Syria’s seven-year conflict alone had, by the end of last year, pushed more than 6.3mn people out of the country, accounting for nearly one-third of the global refugee population.
Another 6.2mn people are internally displaced in Syria.
The second largest refugee-producing country in 2017 was Afghanistan, whose refugee population grew by 5% during the year to 2.6mn people.
The increase was due mainly to births and more Afghans being granted asylum in Germany, the UNHCR said.
South Sudan meanwhile saw the largest increase last year, with the number of refugees fleeing the world’s youngest nation soaring from 1.4mn at the beginning of the year to 2.4mn at the end.
Grandi said that South Sudan was experiencing “a very bad emergency” which had apparently escaped the notice of both the government and the opposition who did not appear to be “taking seriously the desperate situation of their own people”.
Refugees from Myanmar more than doubled last year to 1.2mn, as an army crackdown forced hundreds of thousands of Rohingya Muslims to pour across the border into Bangladesh.
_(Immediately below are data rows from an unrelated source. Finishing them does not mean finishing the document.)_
Lemma bounded_snoc events e :
  bounded_stream (events ++ [e]) ↔
  bounded_stream events ∧ plain_event e = true ∧ Z.of_nat (length events) + 1 ≤ MAX_MEMORY_YAML_EVENTS
  ∧ count is_node (events ++ [e]) ≤ MAX_MEMORY_YAML_NODES ∧ count is_document (events ++ [e]) ≤ 1
  ∧ 0 ≤ nesting (events ++ [e]) ≤ MAX_MEMORY_YAML_DEPTH.
Proof.
  split.
  - intros [Hp Hl Hn Hd Hdep]. rewrite length_app in Hl. simpl in Hl. apply Forall_app in Hp as [Hp Hpe]. inversion_clear Hpe.
    split_and!; try done; try lia; [|by apply (Hdep (events ++ [e]) []); rewrite app_nil_r..].
    rewrite !count_snoc in *. split; try done; try lia; [destruct (is_node e); lia|destruct (is_document e); lia|].
    intros before after ->. apply (Hdep before (after ++ [e])). by rewrite <- app_assoc.
  - intros ([Hp Hl Hn Hd Hdep] & He & Hle & Hne & Hde & Hnest). split; try done.
    + apply Forall_app. split; [done|]. by constructor.
    + rewrite length_app. simpl. lia.
    + intros before after Heq. destruct (decide (after = [])) as [->|Hne'].
      * rewrite app_nil_r in Heq. by subst before.
      * destruct (exists_last Hne') as (after' & e' & ->). rewrite app_assoc in Heq. apply app_inj_tail in Heq as [Heq _]. by eapply Hdep.
Qed.

Lemma increment_bounded_spec value limit :
  0 ≤ value ≤ limit → limit < u64_max → increment_bounded value limit = if value + 1 <=? limit then Ok (value + 1) else Err InvalidYaml.
Proof.
  intros Hv Hl. unfold increment_bounded, u64_checked_add. rewrite checked_in by lia. rstep.
  destruct (Z.ltb_spec limit (value + 1)), (Z.leb_spec (value + 1) limit); done || lia.
Qed.

Ltac accepted := match goal with Hok : ∀ p q : YamlPreflight, _ ↔ _ |- _ => apply Hok; split; [split_and!; lia|f_equal; simpl; lia] end.
Ltac refused := match goal with Herr : ¬ _ ↔ ¬ _ |- _ => split; [done|apply Herr; intros (? & ? & ? & ?); lia] end.

(** One event, after a bounded stream. *)
Lemma observe_event_spec events e :
  bounded_stream events →
  match observe_event (preflight_of events) e with
  | Ok p => bounded_stream (events ++ [e]) ∧ p = preflight_of (events ++ [e])
  | Err err => err = InvalidYaml ∧ ¬ bounded_stream (events ++ [e])
  end.
Proof.
  intros Hb. pose proof (bounded_snoc events e) as Hiff. unfold preflight_of. rewrite !count_snoc, !nesting_snoc, length_app in *.
  pose proof (bs_events _ Hb). pose proof (bs_nodes _ Hb). pose proof (bs_documents _ Hb).
  pose proof (bs_depth _ Hb events [] (eq_sym (app_nil_r _))). pose proof (count_nonneg is_node events).
  pose proof (count_nonneg is_document events). unfold observe_event. cbn [pf_events pf_nodes pf_depth pf_documents].
  unfold MAX_MEMORY_YAML_EVENTS, MAX_MEMORY_YAML_NODES, MAX_MEMORY_YAML_DEPTH in *.
  rewrite (increment_bounded_spec (Z.of_nat (length events))) by (unfold u64_max; lia).
  destruct (Z.leb_spec (Z.of_nat (length events) + 1) 4096) as [Hl|Hl]; rstep;
    [|split; [done|]; intros (_ & _ & ? & _)%Hiff; lia].
  assert (∀ p q, bounded_stream (events ++ [e]) ∧ p = q ↔ (plain_event e = true ∧ count is_node events + (if is_node e then 1 else 0) ≤ 2048
    ∧ count is_document events + (if is_document e then 1 else 0) ≤ 1 ∧ 0 ≤ nesting events + depth_change e ≤ 8) ∧ p = q :> YamlPreflight) as Hok by (intros p q; rewrite Hiff; tauto).
  assert (¬ bounded_stream (events ++ [e]) ↔ ¬ (plain_event e = true ∧ count is_node events + (if is_node e then 1 else 0) ≤ 2048
    ∧ count is_document events + (if is_document e then 1 else 0) ≤ 1 ∧ 0 ≤ nesting events + depth_change e ≤ 8)) as Herr by (rewrite Hiff; tauto).
  clear Hiff.
  destruct e as [| | |version| | |anchor tag|anchor tag| |anchor tag| |]; cbn [is_node is_document depth_change plain_event] in *;
    unfold observe_node, close_collection, MAX_MEMORY_YAML_NODES, MAX_MEMORY_YAML_DEPTH; cbn [pf_events pf_nodes pf_depth pf_documents].
  all: try by accepted.
  all: try by refused.
  - destruct version; [refused|]. rewrite increment_bounded_spec by (unfold u64_max; lia).
    destruct (Z.leb_spec (count is_document events + 1) 1); rstep; [accepted|refused].
  - destruct (negb _ || tag) eqn:Et; [refused|]. rewrite increment_bounded_spec by (unfold u64_max; lia).
    destruct (Z.leb_spec (count is_node events + 1) 2048); rstep; [accepted|refused].
  - destruct (negb _ || tag) eqn:Et; [refused|]. rewrite !increment_bounded_spec by (unfold u64_max; lia).
    destruct (Z.leb_spec (count is_node events + 1) 2048); rstep; [|refused].
    destruct (Z.leb_spec (nesting events + 1) 8); rstep; [accepted|refused].
  - unfold checked. destruct ((0 <=? nesting events - 1) && _) eqn:Ed; rstep; [accepted|unfold u64_max in Ed; refused].
  - destruct (negb _ || tag) eqn:Et; [refused|]. rewrite !increment_bounded_spec by (unfold u64_max; lia).
    destruct (Z.leb_spec (count is_node events + 1) 2048); rstep; [|refused].
    destruct (Z.leb_spec (nesting events + 1) 8); rstep; [accepted|refused].
  - unfold checked. destruct ((0 <=? nesting events - 1) && _) eqn:Ed; rstep; [accepted|unfold u64_max in Ed; refused].
Qed.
Yesterday’s report also highlighted large-scale displacements in Iraq, Somalia, Sudan, and the Congo, among others.
And as Israel marks 70 years of independence, there are some 5.4mn Palestinians still living as refugees, it said.
Despite the focus on migrant numbers arriving in Europe and the United States, a full 85% of refugees are living in low- and middle-income countries like Lebanon, Pakistan, and Uganda, Grandi said.
Turkey is hosting by far the largest number of refugees, with 3.5mn registered there by the end of 2017, most of them Syrians.